» **WHAT TO DO**: The records must be repeated exactly and in their entirety.

Dataset excerpts

Record ws_server (D : Type) := WsServer {
  ws_adapter : adapter;
  ws_metadata : gmap Z schedule_metadata;
  ws_db : db;
  ws_gateway : gateway D;
  ws_channels : nat           (* channels created so far *)
}.
Arguments WsServer {D}. Arguments ws_adapter {D}. Arguments ws_metadata {D}. Arguments ws_db {D}.
Arguments ws_gateway {D}. Arguments ws_channels {D}.

(** ** Requests of a browser *)

Inductive ws_request :=
  | WsSubscribe (room_id : Z)
  | WsUnsubscribe (room_id : Z)
  | WsLockSeats (room_id : Z) (seat_ids seat_indices : list Z) (total_seat_count : Z)
  | WsUnlockSeats (room_id : Z) (seat_ids seat_indices : list Z) (total_seat_count : Z)
  | WsSyncLocks (room_id : Z).

(** [#[serde(alias = "showtime_id")]]: one of the two names, once. *)
Definition room_field (l : list (string * json)) : option json :=
  match filter (λ kv, kv.1 = "room_id" ∨ kv.1 = "showtime_id") l with [(_, v)] => Some v | _ => None end.

(** The field [type] is the tag of an object; an array starts with the tag. *)
Definition de_ws_variant (tag : string) (room : option json) (rest : option (list json)) : option ws_request :=
  room ← room; room ← de_i32 room;
  if bool_decide (tag ∈ ["LockSeats"; "UnlockSeats"]) then
    rest ← rest;
    match rest with
    | [ids; indices; total] =>
        ids ← de_vec de_i32 ids; indices ← de_vec de_i32 indices; total ← de_i32 total;
        Some (if bool_decide (tag = "LockSeats") then WsLockSeats room ids indices total
              else WsUnlockSeats room ids indices total)
    | _ => None
    end
  else if bool_decide (tag = "Subscribe") then Some (WsSubscribe room)
  else if bool_decide (tag = "Unsubscribe") then Some (WsUnsubscribe room)
  else if bool_decide (tag = "SyncLocks") then Some (WsSyncLocks room)
  else None.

» **YOUR SOLUTION**:
Record ws_server (D : Type) := WsServer {
  ws_adapter : adapter;
  ws_metadata : gmap Z schedule_metadata;
  ws_db : db;
  ws_gateway : gateway D;
  ws_channels : nat           (* channels created so far *)
}.
Arguments WsServer {D}. Arguments ws_adapter {D}. Arguments ws_metadata {D}. Arguments ws_db {D}.
Arguments ws_gateway {D}. Arguments ws_channels {D}.

(** ** Requests of a browser *)

Inductive ws_request :=
  | WsSubscribe (room_id : Z)
  | WsUnsubscribe (room_id : Z)
  | WsLockSeats (room_id : Z) (seat_ids seat_indices : list Z) (total_seat_count : Z)
  | WsUnlockSeats (room_id : Z) (seat_ids seat_indices : list Z) (total_seat_count : Z)
  | WsSyncLocks (room_id : Z).

(** [#[serde(alias = "showtime_id")]]: one of the two names, once. *)
Definition room_field (l : list (string * json)) : option json :=
  match filter (λ kv, kv.1 = "room_id" ∨ kv.1 = "showtime_id") l with [(_, v)] => Some v | _ => None end.

(** The field [type] is the tag of an object; an array starts with the tag. *)
Definition de_ws_variant (tag : string) (room : option json) (rest : option (list json)) : option ws_request :=
  room ← room; room ← de_i32 room;
  if bool_decide (tag ∈ ["LockSeats"; "UnlockSeats"]) then
    rest ← rest;
    match rest with
    | [ids; indices; total] =>
        ids ← de_vec de_i32 ids; indices ← de_vec de_i32 indices; total ← de_i32 total;
        Some (if bool_decide (tag = "LockSeats") then WsLockSeats room ids indices total
              else WsUnlockSeats room ids indices total)
    | _ => None
    end
  else if bool_decide (tag = "Subscribe") then Some (WsSubscribe room)
  else if bool_decide (tag = "Unsubscribe") then Some (WsUnsubscribe room)
  else if bool_decide (tag = "SyncLocks") then Some (WsSyncLocks room)
  else None.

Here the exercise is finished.